Stored items from a collection:
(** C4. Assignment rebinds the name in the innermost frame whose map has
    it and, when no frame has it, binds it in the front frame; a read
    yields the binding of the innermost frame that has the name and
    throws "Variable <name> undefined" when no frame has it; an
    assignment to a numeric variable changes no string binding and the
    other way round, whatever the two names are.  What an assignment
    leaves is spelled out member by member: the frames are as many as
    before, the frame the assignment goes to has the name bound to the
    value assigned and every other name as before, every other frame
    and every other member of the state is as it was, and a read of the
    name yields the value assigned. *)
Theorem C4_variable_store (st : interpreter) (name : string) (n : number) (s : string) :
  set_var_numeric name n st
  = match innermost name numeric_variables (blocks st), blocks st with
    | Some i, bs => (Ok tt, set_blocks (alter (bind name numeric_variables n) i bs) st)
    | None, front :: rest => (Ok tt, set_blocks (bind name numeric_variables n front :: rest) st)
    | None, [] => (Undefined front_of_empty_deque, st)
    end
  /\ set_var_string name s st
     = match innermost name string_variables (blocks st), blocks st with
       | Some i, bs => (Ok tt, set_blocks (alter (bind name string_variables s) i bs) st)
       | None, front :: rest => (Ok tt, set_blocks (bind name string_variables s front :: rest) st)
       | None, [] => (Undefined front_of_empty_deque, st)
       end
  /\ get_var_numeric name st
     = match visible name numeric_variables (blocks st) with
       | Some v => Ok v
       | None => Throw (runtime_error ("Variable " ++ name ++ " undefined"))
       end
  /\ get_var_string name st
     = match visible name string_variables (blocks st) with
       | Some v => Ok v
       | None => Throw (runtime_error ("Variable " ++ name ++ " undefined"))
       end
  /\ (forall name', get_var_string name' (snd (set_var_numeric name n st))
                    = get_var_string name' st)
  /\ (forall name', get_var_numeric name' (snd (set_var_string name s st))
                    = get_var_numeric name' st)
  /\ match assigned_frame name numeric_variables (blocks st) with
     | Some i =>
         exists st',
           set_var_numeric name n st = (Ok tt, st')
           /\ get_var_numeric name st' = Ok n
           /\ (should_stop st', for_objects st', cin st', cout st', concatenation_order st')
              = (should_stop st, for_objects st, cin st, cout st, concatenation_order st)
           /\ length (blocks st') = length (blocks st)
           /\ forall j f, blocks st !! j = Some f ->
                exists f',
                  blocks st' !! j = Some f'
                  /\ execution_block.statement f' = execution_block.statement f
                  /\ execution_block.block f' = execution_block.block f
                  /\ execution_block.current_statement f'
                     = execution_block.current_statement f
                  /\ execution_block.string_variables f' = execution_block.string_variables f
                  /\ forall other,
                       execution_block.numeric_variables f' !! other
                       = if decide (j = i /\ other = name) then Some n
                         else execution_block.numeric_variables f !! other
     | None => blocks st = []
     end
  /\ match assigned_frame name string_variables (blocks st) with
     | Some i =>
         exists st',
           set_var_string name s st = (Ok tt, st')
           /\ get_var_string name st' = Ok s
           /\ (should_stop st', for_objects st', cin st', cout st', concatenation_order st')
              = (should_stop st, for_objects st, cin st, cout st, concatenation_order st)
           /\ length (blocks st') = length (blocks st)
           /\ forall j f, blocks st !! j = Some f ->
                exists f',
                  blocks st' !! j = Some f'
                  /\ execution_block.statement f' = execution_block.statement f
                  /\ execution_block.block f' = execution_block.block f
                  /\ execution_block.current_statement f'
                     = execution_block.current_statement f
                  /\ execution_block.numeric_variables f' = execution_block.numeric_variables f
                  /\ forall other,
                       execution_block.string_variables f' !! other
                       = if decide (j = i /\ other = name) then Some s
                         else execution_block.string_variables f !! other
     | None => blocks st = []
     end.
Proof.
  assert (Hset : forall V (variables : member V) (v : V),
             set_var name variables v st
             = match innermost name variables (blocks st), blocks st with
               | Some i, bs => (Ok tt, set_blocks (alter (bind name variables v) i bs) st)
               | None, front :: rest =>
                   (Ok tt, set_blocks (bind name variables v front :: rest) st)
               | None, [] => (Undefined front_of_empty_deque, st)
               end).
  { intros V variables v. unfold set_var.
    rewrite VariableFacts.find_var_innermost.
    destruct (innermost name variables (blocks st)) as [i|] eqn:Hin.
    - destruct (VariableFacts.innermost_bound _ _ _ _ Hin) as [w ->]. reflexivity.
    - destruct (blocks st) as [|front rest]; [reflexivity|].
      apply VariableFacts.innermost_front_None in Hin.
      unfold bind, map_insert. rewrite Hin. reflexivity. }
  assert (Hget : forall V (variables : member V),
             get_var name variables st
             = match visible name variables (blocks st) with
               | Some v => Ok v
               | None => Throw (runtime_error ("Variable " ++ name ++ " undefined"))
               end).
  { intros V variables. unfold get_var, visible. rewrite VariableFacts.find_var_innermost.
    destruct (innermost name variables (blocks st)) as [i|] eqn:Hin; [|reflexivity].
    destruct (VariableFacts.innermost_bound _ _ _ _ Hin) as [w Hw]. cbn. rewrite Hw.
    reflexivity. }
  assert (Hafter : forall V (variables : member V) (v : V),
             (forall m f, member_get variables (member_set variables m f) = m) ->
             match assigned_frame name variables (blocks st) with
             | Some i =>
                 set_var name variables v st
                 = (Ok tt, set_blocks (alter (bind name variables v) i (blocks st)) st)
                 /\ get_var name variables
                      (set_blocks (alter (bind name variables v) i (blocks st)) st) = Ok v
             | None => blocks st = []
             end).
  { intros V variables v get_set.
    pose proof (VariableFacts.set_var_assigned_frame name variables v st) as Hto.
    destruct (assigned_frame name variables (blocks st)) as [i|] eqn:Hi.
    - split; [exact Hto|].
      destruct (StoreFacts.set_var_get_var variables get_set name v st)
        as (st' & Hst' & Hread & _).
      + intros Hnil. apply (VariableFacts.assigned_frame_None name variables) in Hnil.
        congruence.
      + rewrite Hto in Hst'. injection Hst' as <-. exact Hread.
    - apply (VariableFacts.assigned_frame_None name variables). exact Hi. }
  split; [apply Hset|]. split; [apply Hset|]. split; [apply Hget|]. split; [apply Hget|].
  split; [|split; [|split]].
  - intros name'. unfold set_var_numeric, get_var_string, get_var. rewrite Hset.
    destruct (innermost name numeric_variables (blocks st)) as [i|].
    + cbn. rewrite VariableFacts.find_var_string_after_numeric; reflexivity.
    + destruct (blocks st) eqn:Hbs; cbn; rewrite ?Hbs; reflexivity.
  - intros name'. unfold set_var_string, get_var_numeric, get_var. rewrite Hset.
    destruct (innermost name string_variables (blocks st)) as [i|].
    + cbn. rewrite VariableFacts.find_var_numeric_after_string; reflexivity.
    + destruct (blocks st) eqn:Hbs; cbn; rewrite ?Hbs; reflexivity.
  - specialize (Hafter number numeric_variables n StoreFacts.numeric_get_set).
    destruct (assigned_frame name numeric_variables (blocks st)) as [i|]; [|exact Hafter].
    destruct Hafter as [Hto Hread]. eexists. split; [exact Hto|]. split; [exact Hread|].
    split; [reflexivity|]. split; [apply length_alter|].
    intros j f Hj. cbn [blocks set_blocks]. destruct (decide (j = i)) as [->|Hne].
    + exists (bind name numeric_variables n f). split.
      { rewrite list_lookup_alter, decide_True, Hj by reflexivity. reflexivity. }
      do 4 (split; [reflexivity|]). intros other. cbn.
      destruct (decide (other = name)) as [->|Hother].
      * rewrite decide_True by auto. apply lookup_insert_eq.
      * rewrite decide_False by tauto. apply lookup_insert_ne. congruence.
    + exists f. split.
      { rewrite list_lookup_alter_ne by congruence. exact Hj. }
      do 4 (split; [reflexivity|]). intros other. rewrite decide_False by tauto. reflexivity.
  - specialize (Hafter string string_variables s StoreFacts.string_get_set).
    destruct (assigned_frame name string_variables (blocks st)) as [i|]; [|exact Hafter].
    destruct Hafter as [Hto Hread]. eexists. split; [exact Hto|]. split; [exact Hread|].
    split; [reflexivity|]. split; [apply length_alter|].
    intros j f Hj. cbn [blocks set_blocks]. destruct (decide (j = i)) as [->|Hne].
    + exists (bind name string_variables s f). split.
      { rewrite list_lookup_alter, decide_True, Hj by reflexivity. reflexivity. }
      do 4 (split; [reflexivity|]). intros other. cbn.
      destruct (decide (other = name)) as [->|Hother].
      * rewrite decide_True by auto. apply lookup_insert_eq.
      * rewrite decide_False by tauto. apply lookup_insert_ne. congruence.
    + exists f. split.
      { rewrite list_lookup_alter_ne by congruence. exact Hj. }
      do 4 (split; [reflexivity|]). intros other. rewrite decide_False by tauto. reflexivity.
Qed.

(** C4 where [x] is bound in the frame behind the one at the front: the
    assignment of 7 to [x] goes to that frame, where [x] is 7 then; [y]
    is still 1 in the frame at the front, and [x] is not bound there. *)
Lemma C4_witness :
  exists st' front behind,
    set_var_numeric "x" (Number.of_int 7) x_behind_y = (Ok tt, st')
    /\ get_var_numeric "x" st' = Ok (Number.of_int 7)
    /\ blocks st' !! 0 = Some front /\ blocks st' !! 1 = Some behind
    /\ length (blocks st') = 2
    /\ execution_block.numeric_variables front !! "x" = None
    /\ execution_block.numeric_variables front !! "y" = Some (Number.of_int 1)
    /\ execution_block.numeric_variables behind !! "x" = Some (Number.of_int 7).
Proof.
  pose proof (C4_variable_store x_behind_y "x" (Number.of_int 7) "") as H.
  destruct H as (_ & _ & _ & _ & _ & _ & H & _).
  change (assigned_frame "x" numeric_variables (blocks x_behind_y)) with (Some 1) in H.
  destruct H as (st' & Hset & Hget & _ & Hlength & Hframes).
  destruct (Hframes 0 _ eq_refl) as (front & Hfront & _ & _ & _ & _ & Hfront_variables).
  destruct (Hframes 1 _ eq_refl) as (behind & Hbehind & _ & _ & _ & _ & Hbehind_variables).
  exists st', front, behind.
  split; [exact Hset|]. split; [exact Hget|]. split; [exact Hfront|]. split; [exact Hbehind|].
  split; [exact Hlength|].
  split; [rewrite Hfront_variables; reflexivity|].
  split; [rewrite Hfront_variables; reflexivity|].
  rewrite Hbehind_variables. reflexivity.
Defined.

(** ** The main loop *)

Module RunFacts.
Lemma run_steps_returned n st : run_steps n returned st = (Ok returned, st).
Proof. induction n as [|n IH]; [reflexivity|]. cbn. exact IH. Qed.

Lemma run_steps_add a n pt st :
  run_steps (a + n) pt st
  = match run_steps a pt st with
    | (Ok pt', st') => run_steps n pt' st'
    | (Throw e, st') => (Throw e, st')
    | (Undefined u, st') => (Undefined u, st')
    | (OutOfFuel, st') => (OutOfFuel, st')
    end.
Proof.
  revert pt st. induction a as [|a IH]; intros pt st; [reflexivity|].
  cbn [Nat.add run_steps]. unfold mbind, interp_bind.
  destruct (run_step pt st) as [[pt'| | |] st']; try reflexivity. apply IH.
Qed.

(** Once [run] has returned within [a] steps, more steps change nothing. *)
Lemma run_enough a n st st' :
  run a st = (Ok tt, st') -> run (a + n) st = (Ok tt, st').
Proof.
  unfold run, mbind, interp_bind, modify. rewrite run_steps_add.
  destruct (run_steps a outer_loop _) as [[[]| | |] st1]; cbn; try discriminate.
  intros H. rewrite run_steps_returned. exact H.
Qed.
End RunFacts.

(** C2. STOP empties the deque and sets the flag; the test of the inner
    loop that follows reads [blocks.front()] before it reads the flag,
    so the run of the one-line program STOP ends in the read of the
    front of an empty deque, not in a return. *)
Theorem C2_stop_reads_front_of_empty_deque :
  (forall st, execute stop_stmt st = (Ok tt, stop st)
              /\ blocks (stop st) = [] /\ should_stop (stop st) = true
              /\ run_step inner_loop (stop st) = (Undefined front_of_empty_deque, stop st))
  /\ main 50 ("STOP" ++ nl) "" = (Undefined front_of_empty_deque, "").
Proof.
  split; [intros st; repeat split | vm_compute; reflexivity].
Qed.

## About this exercise
Going back over the entries above, copy word for word every line from the one that has "other way round, whatever" on through the one that has "s) i bs) st)".

## Task output
    other way round, whatever the two names are.  What an assignment
    leaves is spelled out member by member: the frames are as many as
    before, the frame the assignment goes to has the name bound to the
    value assigned and every other name as before, every other frame
    and every other member of the state is as it was, and a read of the
    name yields the value assigned. *)
Theorem C4_variable_store (st : interpreter) (name : string) (n : number) (s : string) :
  set_var_numeric name n st
  = match innermost name numeric_variables (blocks st), blocks st with
    | Some i, bs => (Ok tt, set_blocks (alter (bind name numeric_variables n) i bs) st)
    | None, front :: rest => (Ok tt, set_blocks (bind name numeric_variables n front :: rest) st)
    | None, [] => (Undefined front_of_empty_deque, st)
    end
  /\ set_var_string name s st
     = match innermost name string_variables (blocks st), blocks st with
       | Some i, bs => (Ok tt, set_blocks (alter (bind name string_variables s) i bs) st)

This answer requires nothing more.